UMKC School of Pharmacy student Amelia Godfrey talks to a patient at Hannibal Free ClinicGodfrey is one of four UMKC pharmacy students who have done month-long rotations serving at Hannibal Free Clinic since the COVID pandemic began. Haley Hurst, the clinic’s pharmacist and one of only four paid staff members, welcomed the help with open arms.

“We are mostly a volunteer clinic, run by retired nurses and office staff,” Hurst said. “A lot of them had to stop coming from March 2020 through now because of COVID and these students were really a saving grace for us. It really helped us bridge the gap because we basically lost almost all of our volunteers.”

The clinic covers an area of six counties surrounding Hannibal, proving primary care services for uninsured adults from 18 to 64 years old. It serves as many as 400 patients a year with about 100 to 150 of them being part of the patient centered medical home, a program of patients who meet with Hurst and her student pharmacists for additional education and medication management.

There is a waiting list to be seen that is based on the level of need. That has only grown throughout the COVID pandemic.

Hurst meets with patients referred to the clinic to provide help with issues from diabetes, cholesterol and smoking cessation, to blood pressure issues.

“We have been so short on nursing volunteers to help with taking vitals and doing medication reconciliation for our volunteer providers,” Hurst said. “The students have been a humongous help to us.”

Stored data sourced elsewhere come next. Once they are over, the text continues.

(** C3: a pending convolution whose target carries a residual-sum
    attribute while the destination is not materialized: [fuse_if_necessary]
    returns no node, raises no error, calls neither closure and leaves the
    process state, the destination and [pre_comp] as they are; the node
    then fires as the plain operator it is.  A fused node comes back for a
    sum attribute only when the destination is materialized. *)
Theorem residual_sum_skipped_when_unmaterialized
    (self : computation_t) (tar_attr : fusion_attr_t) (c : capture)
    (f : capture * tensor) :
  conv_fuse_ self = Some c →
  conv_bn_folding_ self = Some f →
  ftype tar_attr = CN_FUSION_SUM →
  (∀ w dst pre_comp, is_materialized dst = false →
     fuse_if_necessary self tar_attr (FuseState w dst pre_comp None)
     = (inr None, FuseState w dst pre_comp (Some (cap_weights f.1)))) ∧
  (∀ w dst cn, is_materialized dst = false → cn_comp cn = self →
     fire cn tar_attr dst w
     = fire_computation_node (cn_comp cn) (cn_deps cn) (cn_tars cn) w) ∧
  (∀ s node s', fuse_if_necessary self tar_attr s = (inr (Some node), s') →
     is_materialized (fs_dst s) = true).
Proof.
  intros Hfuse Hfold Hsum.
  assert (∀ w dst pre_comp, is_materialized dst = false →
     fuse_if_necessary self tar_attr (FuseState w dst pre_comp None)
     = (inr None, FuseState w dst pre_comp (Some (cap_weights f.1)))) as Hskip.
  { intros w dst pre_comp Hdst. unfold fuse_if_necessary.
    rewrite Hfuse, Hfold, Hsum. unfold_M. simpl. by rewrite Hdst. }
  split; [done|]. split.
  - intros w dst cn Hdst <-. unfold fire. by rewrite Hskip.
  - intros s node s'. unfold fuse_if_necessary.
    rewrite Hfuse, Hfold, Hsum. unfold_M. simpl.
    destruct (is_materialized (fs_dst s)); [done|]. simpl. intros [=].
Qed.
(** Field updates. *)
Definition set_queue (q : list Job) k : WorkerProperties :=
  mkWorker (wid k) (actor k) (factory_name k) (handle k) q (discard_settings k)
    (discard_handler k) (heartbeat k) (stats k) (curr_jobs k) (pending_key_counts k) (is_draining k).
Definition set_curr (c : gmap K JobOptions) k : WorkerProperties :=
  mkWorker (wid k) (actor k) (factory_name k) (handle k) (message_queue k) (discard_settings k)
    (discard_handler k) (heartbeat k) (stats k) c (pending_key_counts k) (is_draining k).
Definition set_pending (c : gmap K nat) k : WorkerProperties :=
  mkWorker (wid k) (actor k) (factory_name k) (handle k) (message_queue k) (discard_settings k)
    (discard_handler k) (heartbeat k) (stats k) (curr_jobs k) c (is_draining k).
Definition set_heartbeat (h : WorkerHeartbeat) k : WorkerProperties :=
  mkWorker (wid k) (actor k) (factory_name k) (handle k) (message_queue k) (discard_settings k)
    (discard_handler k) h (stats k) (curr_jobs k) (pending_key_counts k) (is_draining k).
Definition set_actor (a : ActorId) (h : option nat) k : WorkerProperties :=
  mkWorker (wid k) a (factory_name k) h (message_queue k) (discard_settings k)
    (discard_handler k) (heartbeat k) (stats k) (curr_jobs k) (pending_key_counts k) (is_draining k).
Definition set_discard_settings (d : WorkerDiscardSettings) k : WorkerProperties :=
  mkWorker (wid k) (actor k) (factory_name k) (handle k) (message_queue k) d
    (discard_handler k) (heartbeat k) (stats k) (curr_jobs k) (pending_key_counts k) (is_draining k).
Definition set_discard_handler (d : option (DiscardHandler K Msg)) k : WorkerProperties :=
  mkWorker (wid k) (actor k) (factory_name k) (handle k) (message_queue k) (discard_settings k)
    d (heartbeat k) (stats k) (curr_jobs k) (pending_key_counts k) (is_draining k).
Definition set_draining (b : bool) k : WorkerProperties :=
  mkWorker (wid k) (actor k) (factory_name k) (handle k) (message_queue k) (discard_settings k)
    (discard_handler k) (heartbeat k) (stats k) (curr_jobs k) (pending_key_counts k) b.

UMKC School of Pharmacy student Lauren Damon takes a patient's blood pressure at Hannibal Free ClincLauren Damon, a School of Pharmacy student who worked at the clinic this past August, grew up just eight miles from Hannibal in Palmyra, a small community of only about 3,500 people.

“Palmyra is such a small area that there are not a lot of ambulatory care clinics like this around,” she said. “So, it was really interesting to me to see that they have this and that they can reach all the people that really need the help.”

Since their time at the Hannibal Free Clinic, both Damon and Godfrey have also taken part in rotations at the Hannibal Regional Hospital, which have included working in the hospital’s vaccine clinic.

But they say that it was their time at the free clinic that was particularly eye-opening. Hurst smiles when sharing that both students had the opportunity to experience having to convince a patient to take their medications. Damon and Godfrey said they saw how Hurst and the staff go the extra steps to fully care for their patients.

“You can learn what medicine to give a patient for high blood pressure,” Damon said. “But asking them things that you don't think about all the time like can they afford it, do they have transportation to get their medication. You really get a sense of that here, how to look at people as a whole picture instead of just, okay, we're prescribing you this medication and send you out the door.”

Godfrey said the clinic provided her the unique opportunity to spend more time talking with her patients about their medications and needs and learning how she could better help them.

“This is a free clinic and there are all sorts of things that they connect patients to,” Godfrey said. “There are services for mental health. There are services for dentists and podiatry and all these other things that Haley and the staff are looking to connect these patients to. So now the patient is being taken care of as a whole, rather than just kind of looking at them as somebody who takes a list of medications. I've been on some pretty cool clinic rotations with some pretty cool pharmacists, but this one by far was the most impactful because they are 100 percent all in.”